[Saved entries]
__________________________________________________
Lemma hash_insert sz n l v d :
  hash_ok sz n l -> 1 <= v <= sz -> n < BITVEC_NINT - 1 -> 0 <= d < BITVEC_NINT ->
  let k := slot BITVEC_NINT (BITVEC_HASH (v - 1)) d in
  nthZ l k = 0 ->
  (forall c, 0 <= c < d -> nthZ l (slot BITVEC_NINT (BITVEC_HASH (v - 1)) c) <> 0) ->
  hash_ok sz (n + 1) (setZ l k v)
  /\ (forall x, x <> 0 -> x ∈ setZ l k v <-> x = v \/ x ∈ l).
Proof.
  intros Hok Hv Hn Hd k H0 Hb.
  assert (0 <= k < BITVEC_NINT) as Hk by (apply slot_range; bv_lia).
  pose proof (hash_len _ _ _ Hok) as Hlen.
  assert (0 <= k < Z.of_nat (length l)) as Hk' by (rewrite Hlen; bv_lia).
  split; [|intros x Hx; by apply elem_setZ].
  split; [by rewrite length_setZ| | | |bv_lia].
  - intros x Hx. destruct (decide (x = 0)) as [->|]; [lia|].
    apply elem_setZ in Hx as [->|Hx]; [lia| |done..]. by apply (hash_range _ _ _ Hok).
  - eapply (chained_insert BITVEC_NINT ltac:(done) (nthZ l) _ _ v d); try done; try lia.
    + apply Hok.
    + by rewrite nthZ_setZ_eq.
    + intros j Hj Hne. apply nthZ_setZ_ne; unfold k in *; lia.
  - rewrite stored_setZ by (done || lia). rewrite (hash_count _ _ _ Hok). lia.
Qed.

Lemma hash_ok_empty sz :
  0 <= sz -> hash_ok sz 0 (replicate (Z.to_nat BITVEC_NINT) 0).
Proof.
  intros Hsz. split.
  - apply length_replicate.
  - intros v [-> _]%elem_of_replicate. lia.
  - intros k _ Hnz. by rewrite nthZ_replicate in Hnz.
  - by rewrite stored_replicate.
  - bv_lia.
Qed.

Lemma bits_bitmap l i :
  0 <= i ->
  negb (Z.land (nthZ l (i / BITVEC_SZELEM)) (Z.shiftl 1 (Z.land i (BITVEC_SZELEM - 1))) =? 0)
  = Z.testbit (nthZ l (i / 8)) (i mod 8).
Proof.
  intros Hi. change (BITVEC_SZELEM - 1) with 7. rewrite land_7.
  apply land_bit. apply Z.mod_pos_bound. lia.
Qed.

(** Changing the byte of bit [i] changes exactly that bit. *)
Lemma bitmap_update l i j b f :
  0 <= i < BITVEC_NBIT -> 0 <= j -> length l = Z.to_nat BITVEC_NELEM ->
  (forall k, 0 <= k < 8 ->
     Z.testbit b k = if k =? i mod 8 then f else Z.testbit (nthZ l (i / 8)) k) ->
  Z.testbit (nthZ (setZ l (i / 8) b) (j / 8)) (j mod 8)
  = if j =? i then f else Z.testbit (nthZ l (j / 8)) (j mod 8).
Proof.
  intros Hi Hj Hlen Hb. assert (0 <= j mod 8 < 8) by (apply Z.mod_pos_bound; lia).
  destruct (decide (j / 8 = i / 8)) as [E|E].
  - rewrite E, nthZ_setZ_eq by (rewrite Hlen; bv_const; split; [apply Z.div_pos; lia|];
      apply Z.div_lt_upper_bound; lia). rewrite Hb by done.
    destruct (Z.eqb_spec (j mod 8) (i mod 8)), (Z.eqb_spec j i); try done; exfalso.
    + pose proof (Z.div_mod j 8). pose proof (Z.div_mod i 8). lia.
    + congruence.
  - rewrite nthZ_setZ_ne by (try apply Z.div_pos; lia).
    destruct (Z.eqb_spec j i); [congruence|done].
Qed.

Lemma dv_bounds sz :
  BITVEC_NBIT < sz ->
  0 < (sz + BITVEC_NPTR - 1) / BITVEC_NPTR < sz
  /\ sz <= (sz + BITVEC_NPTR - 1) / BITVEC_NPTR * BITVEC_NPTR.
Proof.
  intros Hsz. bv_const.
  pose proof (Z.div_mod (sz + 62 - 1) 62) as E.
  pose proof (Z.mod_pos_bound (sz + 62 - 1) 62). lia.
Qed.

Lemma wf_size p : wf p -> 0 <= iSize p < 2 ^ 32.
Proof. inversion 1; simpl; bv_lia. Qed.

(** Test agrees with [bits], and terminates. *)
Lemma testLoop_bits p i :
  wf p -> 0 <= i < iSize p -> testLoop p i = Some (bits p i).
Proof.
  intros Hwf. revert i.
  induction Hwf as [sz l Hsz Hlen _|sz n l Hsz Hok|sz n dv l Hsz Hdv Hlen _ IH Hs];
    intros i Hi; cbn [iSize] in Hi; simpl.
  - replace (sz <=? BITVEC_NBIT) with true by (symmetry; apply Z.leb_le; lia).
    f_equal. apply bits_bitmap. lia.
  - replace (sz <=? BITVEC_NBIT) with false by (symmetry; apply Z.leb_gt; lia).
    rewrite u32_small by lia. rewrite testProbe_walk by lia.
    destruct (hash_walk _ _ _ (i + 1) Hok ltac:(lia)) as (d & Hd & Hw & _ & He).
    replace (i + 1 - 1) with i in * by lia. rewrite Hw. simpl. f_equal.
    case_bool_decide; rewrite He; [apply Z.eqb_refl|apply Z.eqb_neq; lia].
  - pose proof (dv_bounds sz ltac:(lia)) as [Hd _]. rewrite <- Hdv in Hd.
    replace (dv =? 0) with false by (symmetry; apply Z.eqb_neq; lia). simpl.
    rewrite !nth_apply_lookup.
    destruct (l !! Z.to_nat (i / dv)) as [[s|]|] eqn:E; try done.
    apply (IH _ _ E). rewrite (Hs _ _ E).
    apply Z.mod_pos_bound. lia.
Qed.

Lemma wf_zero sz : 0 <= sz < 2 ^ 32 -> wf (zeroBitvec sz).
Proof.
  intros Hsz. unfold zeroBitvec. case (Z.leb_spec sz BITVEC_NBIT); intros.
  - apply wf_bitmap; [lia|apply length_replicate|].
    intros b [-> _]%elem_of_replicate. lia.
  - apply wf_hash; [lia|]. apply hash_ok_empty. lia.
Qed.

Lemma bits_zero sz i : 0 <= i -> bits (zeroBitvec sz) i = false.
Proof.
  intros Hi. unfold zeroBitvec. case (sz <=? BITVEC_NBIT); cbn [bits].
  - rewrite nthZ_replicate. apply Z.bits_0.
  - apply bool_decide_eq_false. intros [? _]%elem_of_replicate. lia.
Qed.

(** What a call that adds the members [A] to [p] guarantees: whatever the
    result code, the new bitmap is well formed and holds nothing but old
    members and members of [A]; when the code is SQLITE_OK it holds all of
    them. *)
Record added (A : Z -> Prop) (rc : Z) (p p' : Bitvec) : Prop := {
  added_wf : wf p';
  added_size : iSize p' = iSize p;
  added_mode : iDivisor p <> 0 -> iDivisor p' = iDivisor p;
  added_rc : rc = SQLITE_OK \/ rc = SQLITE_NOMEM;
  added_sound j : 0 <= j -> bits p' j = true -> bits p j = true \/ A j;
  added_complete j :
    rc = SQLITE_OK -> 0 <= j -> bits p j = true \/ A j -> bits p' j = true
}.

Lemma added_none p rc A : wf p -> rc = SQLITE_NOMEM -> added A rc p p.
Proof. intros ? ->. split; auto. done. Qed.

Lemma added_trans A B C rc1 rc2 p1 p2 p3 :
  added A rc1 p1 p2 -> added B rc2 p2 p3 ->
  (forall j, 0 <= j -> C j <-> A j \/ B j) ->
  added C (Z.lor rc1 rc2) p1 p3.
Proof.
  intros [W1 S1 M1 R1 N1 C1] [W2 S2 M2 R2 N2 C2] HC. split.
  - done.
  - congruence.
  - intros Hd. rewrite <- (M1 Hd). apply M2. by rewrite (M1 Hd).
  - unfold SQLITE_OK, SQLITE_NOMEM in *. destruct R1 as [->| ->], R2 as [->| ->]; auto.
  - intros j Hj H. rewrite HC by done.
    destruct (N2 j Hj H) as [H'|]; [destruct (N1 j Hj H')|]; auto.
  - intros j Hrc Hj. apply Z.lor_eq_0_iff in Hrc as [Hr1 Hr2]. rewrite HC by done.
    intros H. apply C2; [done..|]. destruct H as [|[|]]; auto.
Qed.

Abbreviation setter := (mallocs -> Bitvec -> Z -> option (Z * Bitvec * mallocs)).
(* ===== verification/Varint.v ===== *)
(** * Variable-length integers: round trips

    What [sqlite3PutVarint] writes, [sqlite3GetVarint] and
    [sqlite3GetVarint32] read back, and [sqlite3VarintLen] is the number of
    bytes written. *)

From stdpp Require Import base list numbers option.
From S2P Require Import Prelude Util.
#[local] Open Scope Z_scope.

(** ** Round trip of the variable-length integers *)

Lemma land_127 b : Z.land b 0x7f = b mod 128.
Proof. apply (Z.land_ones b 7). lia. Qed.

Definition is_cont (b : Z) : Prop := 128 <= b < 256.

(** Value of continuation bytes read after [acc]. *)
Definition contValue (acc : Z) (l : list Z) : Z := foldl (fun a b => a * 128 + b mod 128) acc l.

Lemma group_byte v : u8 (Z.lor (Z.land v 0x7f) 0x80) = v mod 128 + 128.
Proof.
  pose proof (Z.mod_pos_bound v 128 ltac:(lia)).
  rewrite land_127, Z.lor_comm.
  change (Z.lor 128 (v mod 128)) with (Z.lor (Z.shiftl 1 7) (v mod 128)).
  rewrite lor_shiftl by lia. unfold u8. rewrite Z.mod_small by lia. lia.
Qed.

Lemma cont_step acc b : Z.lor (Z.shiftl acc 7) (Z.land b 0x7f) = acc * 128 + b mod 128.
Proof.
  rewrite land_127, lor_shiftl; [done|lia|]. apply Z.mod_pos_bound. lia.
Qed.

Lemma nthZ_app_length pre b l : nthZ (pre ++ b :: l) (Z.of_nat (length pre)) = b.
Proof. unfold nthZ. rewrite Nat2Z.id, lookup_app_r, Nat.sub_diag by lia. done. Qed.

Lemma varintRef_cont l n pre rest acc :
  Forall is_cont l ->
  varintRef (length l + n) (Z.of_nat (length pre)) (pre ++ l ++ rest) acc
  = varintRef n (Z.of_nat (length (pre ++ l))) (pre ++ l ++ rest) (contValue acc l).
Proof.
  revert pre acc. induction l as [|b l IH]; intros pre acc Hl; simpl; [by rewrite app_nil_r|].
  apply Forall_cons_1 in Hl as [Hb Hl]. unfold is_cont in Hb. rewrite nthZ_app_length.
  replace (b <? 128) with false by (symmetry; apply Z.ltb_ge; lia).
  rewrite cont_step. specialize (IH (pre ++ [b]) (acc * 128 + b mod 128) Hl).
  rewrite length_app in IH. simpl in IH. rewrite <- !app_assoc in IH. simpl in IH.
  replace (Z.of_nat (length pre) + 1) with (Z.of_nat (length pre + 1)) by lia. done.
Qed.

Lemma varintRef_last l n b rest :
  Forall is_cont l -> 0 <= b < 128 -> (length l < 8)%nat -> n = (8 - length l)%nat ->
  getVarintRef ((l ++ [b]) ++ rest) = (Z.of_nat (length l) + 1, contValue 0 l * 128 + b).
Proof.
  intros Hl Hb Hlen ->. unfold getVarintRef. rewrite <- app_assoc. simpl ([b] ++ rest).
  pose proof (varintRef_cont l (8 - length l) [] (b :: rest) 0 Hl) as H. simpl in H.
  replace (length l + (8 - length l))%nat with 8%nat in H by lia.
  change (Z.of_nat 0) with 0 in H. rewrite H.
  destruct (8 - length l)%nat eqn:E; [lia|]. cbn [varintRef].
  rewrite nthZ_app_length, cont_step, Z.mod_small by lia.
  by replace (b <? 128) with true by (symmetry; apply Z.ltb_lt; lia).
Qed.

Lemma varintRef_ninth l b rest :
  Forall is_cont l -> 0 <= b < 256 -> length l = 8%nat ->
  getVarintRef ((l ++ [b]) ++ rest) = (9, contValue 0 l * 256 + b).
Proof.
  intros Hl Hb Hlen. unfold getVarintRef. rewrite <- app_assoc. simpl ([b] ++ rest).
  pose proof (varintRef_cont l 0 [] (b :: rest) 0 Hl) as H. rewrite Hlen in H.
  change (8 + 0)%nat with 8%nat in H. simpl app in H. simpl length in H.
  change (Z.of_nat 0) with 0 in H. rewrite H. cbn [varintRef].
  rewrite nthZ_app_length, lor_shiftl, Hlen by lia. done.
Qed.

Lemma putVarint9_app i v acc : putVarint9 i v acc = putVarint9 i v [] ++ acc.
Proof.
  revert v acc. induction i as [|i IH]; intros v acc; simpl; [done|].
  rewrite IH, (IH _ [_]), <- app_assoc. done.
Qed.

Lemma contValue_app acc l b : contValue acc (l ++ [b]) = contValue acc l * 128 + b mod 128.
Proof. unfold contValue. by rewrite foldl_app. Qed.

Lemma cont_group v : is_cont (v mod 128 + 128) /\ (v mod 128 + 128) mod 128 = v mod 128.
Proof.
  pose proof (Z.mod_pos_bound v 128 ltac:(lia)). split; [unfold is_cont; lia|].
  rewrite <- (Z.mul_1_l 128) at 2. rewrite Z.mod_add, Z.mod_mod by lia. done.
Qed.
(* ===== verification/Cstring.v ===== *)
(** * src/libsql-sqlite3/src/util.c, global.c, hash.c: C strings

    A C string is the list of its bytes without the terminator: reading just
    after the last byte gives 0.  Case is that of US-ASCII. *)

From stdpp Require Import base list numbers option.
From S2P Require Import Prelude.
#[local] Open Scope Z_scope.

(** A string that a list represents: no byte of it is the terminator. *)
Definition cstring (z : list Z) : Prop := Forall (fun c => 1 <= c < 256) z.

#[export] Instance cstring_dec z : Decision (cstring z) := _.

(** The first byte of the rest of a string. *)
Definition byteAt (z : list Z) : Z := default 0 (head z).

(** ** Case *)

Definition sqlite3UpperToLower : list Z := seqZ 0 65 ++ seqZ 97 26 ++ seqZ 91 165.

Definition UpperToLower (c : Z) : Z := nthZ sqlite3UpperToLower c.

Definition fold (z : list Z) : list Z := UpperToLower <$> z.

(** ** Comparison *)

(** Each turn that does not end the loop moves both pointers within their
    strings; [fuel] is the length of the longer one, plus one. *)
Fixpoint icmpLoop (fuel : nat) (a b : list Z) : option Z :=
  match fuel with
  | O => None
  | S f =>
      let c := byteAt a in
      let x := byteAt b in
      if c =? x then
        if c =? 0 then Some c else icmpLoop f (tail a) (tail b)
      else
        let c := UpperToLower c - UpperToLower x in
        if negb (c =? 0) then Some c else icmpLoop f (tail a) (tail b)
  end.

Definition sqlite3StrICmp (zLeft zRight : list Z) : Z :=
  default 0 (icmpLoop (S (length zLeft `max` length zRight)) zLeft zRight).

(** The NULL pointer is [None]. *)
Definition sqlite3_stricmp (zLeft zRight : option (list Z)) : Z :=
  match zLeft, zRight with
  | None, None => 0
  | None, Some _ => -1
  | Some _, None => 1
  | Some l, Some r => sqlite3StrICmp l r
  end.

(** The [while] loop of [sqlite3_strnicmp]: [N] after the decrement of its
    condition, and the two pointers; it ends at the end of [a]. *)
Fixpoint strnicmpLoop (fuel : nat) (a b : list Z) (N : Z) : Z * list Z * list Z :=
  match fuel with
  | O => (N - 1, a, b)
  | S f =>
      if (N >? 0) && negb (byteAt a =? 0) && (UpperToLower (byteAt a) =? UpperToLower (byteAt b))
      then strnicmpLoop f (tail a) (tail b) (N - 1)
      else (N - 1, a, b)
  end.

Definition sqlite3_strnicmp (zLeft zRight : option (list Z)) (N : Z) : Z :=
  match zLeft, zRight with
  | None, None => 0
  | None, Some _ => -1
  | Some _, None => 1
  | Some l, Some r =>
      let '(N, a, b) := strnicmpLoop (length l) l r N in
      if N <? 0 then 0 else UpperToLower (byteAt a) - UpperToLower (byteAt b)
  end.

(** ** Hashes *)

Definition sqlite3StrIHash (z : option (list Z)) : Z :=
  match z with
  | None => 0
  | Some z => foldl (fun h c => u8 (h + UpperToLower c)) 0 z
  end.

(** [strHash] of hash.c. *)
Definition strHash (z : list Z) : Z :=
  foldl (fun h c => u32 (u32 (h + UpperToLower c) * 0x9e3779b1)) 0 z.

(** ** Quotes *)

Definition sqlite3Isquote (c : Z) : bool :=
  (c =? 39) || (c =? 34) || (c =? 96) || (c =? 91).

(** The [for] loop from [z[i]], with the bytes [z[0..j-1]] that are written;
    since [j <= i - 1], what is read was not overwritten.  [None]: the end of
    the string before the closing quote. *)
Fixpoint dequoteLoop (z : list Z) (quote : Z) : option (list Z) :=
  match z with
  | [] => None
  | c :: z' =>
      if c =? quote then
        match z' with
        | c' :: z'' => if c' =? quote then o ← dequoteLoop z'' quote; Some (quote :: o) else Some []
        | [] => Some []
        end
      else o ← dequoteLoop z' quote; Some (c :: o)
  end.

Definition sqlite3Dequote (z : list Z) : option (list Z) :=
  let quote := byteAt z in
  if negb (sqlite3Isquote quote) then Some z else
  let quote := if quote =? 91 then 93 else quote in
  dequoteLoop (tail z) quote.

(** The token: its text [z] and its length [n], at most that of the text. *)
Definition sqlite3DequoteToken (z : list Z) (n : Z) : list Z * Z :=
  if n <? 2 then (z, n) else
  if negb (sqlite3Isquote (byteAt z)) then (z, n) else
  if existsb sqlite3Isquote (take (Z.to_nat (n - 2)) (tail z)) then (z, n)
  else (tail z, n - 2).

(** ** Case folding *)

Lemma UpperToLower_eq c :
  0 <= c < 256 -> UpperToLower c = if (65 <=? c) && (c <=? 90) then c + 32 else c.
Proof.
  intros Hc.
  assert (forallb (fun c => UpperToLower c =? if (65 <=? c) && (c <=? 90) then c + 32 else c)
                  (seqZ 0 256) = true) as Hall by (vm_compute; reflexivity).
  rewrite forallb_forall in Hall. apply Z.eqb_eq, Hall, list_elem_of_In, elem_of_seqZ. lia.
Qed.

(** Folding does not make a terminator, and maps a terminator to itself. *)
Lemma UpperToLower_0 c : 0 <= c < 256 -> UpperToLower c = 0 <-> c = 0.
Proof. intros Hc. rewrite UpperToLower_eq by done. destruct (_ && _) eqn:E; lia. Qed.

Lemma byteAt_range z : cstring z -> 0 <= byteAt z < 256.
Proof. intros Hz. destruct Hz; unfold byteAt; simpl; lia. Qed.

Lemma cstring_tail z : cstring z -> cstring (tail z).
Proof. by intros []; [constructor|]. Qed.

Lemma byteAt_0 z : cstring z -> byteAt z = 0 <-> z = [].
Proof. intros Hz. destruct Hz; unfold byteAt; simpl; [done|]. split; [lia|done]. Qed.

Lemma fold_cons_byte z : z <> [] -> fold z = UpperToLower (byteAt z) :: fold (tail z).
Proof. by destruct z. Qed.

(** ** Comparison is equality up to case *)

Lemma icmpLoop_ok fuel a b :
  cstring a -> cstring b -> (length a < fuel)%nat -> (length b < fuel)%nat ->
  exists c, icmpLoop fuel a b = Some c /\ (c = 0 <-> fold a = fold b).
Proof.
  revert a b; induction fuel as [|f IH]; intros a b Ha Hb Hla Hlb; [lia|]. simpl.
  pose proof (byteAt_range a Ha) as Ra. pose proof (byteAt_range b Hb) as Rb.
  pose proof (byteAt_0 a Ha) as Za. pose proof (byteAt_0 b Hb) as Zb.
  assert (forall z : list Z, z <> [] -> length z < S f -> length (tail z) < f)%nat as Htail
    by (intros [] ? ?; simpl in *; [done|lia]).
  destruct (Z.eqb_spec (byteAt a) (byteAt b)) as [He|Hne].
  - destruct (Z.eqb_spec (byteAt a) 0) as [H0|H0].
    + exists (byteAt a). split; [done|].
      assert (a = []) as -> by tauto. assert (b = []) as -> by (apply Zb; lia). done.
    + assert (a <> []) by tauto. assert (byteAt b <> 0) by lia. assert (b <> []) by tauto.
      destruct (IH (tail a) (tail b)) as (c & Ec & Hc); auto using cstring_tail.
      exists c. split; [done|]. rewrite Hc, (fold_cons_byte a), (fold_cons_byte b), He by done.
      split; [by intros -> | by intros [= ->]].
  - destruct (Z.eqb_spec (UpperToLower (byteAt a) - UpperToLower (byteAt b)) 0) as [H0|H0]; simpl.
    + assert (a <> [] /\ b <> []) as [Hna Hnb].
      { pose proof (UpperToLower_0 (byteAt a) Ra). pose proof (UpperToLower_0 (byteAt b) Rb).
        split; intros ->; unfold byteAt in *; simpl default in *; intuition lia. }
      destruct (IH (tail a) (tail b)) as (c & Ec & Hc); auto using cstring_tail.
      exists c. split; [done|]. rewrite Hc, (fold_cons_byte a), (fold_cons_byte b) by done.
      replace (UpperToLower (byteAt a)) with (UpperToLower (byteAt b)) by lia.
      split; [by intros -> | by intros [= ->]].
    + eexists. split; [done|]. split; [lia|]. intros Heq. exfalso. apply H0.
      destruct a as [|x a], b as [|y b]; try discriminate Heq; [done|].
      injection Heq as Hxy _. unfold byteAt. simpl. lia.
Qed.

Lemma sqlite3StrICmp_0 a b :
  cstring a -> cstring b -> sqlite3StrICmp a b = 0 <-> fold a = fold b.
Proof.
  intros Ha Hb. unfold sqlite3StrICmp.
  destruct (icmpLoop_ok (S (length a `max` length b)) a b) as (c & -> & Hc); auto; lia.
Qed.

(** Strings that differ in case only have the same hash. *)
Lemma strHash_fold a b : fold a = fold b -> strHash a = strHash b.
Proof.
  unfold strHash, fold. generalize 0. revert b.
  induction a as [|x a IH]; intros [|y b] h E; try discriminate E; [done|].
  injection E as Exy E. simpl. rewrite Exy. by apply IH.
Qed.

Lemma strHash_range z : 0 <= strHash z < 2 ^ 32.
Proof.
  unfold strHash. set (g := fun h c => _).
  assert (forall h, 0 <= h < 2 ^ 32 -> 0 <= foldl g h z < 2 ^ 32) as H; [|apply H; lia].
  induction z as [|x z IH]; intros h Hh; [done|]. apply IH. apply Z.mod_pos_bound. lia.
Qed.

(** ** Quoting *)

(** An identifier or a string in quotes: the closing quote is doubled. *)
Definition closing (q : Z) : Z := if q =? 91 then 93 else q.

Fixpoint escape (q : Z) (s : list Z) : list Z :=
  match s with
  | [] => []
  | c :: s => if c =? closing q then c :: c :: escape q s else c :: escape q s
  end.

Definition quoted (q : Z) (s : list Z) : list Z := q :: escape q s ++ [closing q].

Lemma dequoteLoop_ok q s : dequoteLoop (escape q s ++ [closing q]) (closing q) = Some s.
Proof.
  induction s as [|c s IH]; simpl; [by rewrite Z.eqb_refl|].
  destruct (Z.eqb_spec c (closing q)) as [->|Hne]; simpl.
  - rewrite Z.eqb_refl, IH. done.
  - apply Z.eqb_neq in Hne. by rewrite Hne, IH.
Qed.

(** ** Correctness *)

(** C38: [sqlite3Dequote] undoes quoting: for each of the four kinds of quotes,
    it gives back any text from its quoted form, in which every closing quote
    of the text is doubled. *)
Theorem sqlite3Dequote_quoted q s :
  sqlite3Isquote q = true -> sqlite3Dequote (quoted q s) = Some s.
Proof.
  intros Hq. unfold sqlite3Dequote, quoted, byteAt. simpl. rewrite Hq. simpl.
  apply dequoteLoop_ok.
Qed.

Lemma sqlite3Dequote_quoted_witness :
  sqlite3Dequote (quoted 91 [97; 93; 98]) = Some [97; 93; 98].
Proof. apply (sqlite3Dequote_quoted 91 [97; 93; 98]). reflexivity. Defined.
__________________________________________________
_THE PROBLEM_
Copy all lines above where "gives" is present.

_TASK SOLUTION_
    after the last byte gives 0.  Case is that of US-ASCII. *)
    it gives back any text from its quoted form, in which every closing quote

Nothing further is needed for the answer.